In vivo efficacy and pharmacokinetics of biapenem in a murine model of ventilator-associated pneumonia with Pseudomonas aeruginosa

Biapenem (BIPM) has high bactericidal activity against Pseudomonas aeruginosa and similar activity in vitro as meropenem (MEPM). We used a murine model to examine the efficacy of biapenem against ventilator-associated pneumonia (VAP) caused by P. aeruginosa. Mice were treated by intraperitoneal injection with 100 mg/kg BIPM or MEPM every 12 h beginning 12 h after inoculation with P. aeruginosa. Survival was evaluated for 7 days, and 24 h after infection, lung histopathology was analyzed and the number of viable bacteria in the lungs and blood was counted. In addition, the pharmacokinetics of BIPM and MEPM were analyzed after the initial treatment. BIPM and MEPM significantly prolonged survival compared to control (P < 0.05). The lungs of mice treated with BIPM or MEPM had significantly fewer viable bacteria (3.54 ± 0.28 vs. 3.77 ± 0.14 log10 CFU/ml) than in the lungs of control mice (6.65 ± 0.57 log10 CFU/ml) (P < 0.05).

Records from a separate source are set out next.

(** * yuptoo report processor: a shallow embedding of
      [yuptoo/processor/report_processor.py]

    The Python module is translated function by function.  Values born from
    [json.loads] are an inductive type, dictionaries are insertion-ordered
    association lists, exceptions are first-class values with their class and
    arguments, and the effects of the module (messages handed to the Kafka
    producer, log records, identifiers drawn from [uuid.uuid4]) are threaded
    through a small state-and-exception monad.

    External collaborators (the HTTP client, [tarfile], [json], [uuid], the
    Kafka producer, the metadata validator, the modifiers and the
    configuration constants) are the fields of one record, [env], that every
    function takes: every theorem holds for whatever they do. *)

From Stdlib Require Import List String Ascii ZArith Bool Lia.
From Stdlib.Strings Require Import Byte.
From Stdlib Require Import SpecFloat.
Import ListNotations.
Local Open Scope string_scope.
Local Open Scope Z_scope.
Local Open Scope list_scope.

Set Implicit Arguments.
Set Warnings "-register-all".

(* ================================================================== *)
(** ** Python values *)

(** The values [json.loads] can build, plus the strings the module adds.
    A [PDict] keeps its items in insertion order, each key once.  A [str] is
    held as the bytes of its UTF-8 encoding, so that equality, emptiness and
    the substring test are those of the bytes, while its length and its
    characters are counted in code points (see [py_len] and [chars]); a lone
    surrogate, which [json.loads] can build from an escape, is held as the
    three bytes the same scheme gives it. *)
Inductive pyval : Type :=
| PNone
| PBool (b : bool)
| PInt (z : Z)
| PFloat (f : spec_float)
| PStr (s : string)
| PList (l : list pyval)
| PDict (d : list (string * pyval)).

Definition dict : Type := list (string * pyval).

(** Python's truth value testing, as used by [if host.get(fact)] and
    [if not report_url]. *)
Definition truthy (v : pyval) : bool :=
  match v with
  | PNone => false
  | PBool b => b
  | PInt z => negb (z =? 0)
  | PFloat (S754_zero _) => false
  | PFloat _ => true
  | PStr s => negb (s =? "")%string
  | PList l => match l with [] => false | _ :: _ => true end
  | PDict d => match d with [] => false | _ :: _ => true end
  end.

(** [d[k]] and [k in d]: the item stored under [k], if any. *)
Fixpoint dict_lookup (d : dict) (k : string) : option pyval :=
  match d with
  | [] => None
  | (k', v) :: rest => if (k' =? k)%string then Some v else dict_lookup rest k
  end.

(** [d.get(k, default)]. *)
Definition dict_get (d : dict) (k : string) (default : pyval) : pyval :=
  match dict_lookup d k with
  | Some v => v
  | None => default
  end.

(** [d[k] = v]: replaces the item in place, or appends a new one. *)
Fixpoint dict_set (d : dict) (k : string) (v : pyval) : dict :=
  match d with
  | [] => [(k, v)]
  | (k', v') :: rest =>
      if (k' =? k)%string then (k, v) :: rest else (k', v') :: dict_set rest k v
  end.

(** A byte [10xxxxxx], which continues the encoding of a code point. *)
Definition is_continuation (c : ascii) : bool :=
  match c with
  | Ascii _ _ _ _ _ _ b6 b7 => b7 && negb b6
  end.

(** The number of code points of a [str]: the bytes of its encoding that
    start one. *)
Fixpoint code_points (s : string) : nat :=
  match s with
  | EmptyString => O
  | String c rest =>
      if is_continuation c then code_points rest else S (code_points rest)
  end.

(** [len(v)]; [None] stands for the [TypeError] of a value without length. *)
Definition py_len (v : pyval) : option nat :=
  match v with
  | PStr s => Some (code_points s)
  | PList l => Some (List.length l)
  | PDict d => Some (List.length d)
  | _ => None
  end.

(** The continuation bytes [s] starts with, and the characters after them. *)
Fixpoint chars_after (s : string) : string * list pyval :=
  match s with
  | EmptyString => (EmptyString, [])
  | String c rest =>
      let (continuation, cs) := chars_after rest in
      if is_continuation c then (String c continuation, cs)
      else (EmptyString, PStr (String c continuation) :: cs)
  end.

(** The characters of a [str], each a [str] of one code point. *)
Definition chars (s : string) : list pyval := snd (chars_after s).

(** [for x in v]: the items the loop visits; [None] stands for the
    [TypeError] of a value that is not iterable. *)
Definition py_iter (v : pyval) : option (list pyval) :=
  match v with
  | PStr s => Some (chars s)
  | PList l => Some l
  | PDict d => Some (map (fun kv => PStr (fst kv)) d)
  | _ => None
  end.

(** [sub in s] on strings. *)
Fixpoint str_contains (sub s : string) : bool :=
  String.prefix sub s ||
  match s with
  | EmptyString => false
  | String _ rest => str_contains sub rest
  end.

(** [v != s] for a string [s]. *)
Definition differs_from_str (v : pyval) (s : string) : bool :=
  match v with
  | PStr s' => negb (s' =? s)%string
  | _ => true
  end.

(* ================================================================== *)
(** ** HostFilter: [has_canonical_facts] *)

Definition CANONICAL_FACTS : list string :=
  ["insights_client_id"; "bios_uuid"; "ip_addresses"; "mac_addresses";
   "vm_uuid"; "etc_machine_id"; "subscription_manager_id"].

(** The [for fact in CANONICAL_FACTS] loop with its early [return True]. *)
Fixpoint any_fact (facts : list string) (host : dict) : bool :=
  match facts with
  | [] => false
  | fact :: rest =>
      if truthy (dict_get host fact PNone) then true else any_fact rest host
  end.

Definition has_canonical_facts (host : dict) : bool :=
  any_fact CANONICAL_FACTS host.

(* ================================================================== *)
(** ** Exceptions *)

(** The exception classes the module raises, catches or can meet.
    [OtherError] stands for any further subclass of [Exception] a
    collaborator may raise. *)
Inductive exc_class : Type :=
| FailDownloadException
| FailExtractException
| QPCReportException
| KafkaMsgHandlerError
| KafkaException
| ReadError
| ValueError
| JSONDecodeError
| UnicodeDecodeError
| KeyError
| TypeError
| AttributeError
| UnboundLocalError
| ZeroDivisionError
| OtherError (name : string).

(** An exception object: its class and the arguments it was built with.  An
    argument is a value, another exception object ([err]) or the text of one
    ([str(err)]). *)
Inductive exc : Type :=
| Exc (cls : exc_class) (args : list exc_arg)
with exc_arg : Type :=
| ArgVal (v : pyval)
| ArgExc (e : exc)
| ArgStrOf (e : exc).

Furthermore, viable bacteria were not detected in the blood of mice treated with BIPM or MEPM (control 2.85 ± 0.85 log10 CFU/ml) (P < 0.05). Histopathological examination of lung specimens indicated that BIPM and MEPM prevent the progression of lung inflammation, including alveolar neutrophil infiltration and hemorrhage. The % time above MIC for BIPM and MEPM was 15.4% and 18.3% in plasma and 19.8% and 19.8% in lungs, respectively. These results show that BIPM and MEPM significantly prolongs survival and reduces the number of viable bacteria in a murine model of VAP caused by P. aeruginosa. Therefore, BIPM might be a potent and effective treatment for VAP caused by this bacterium.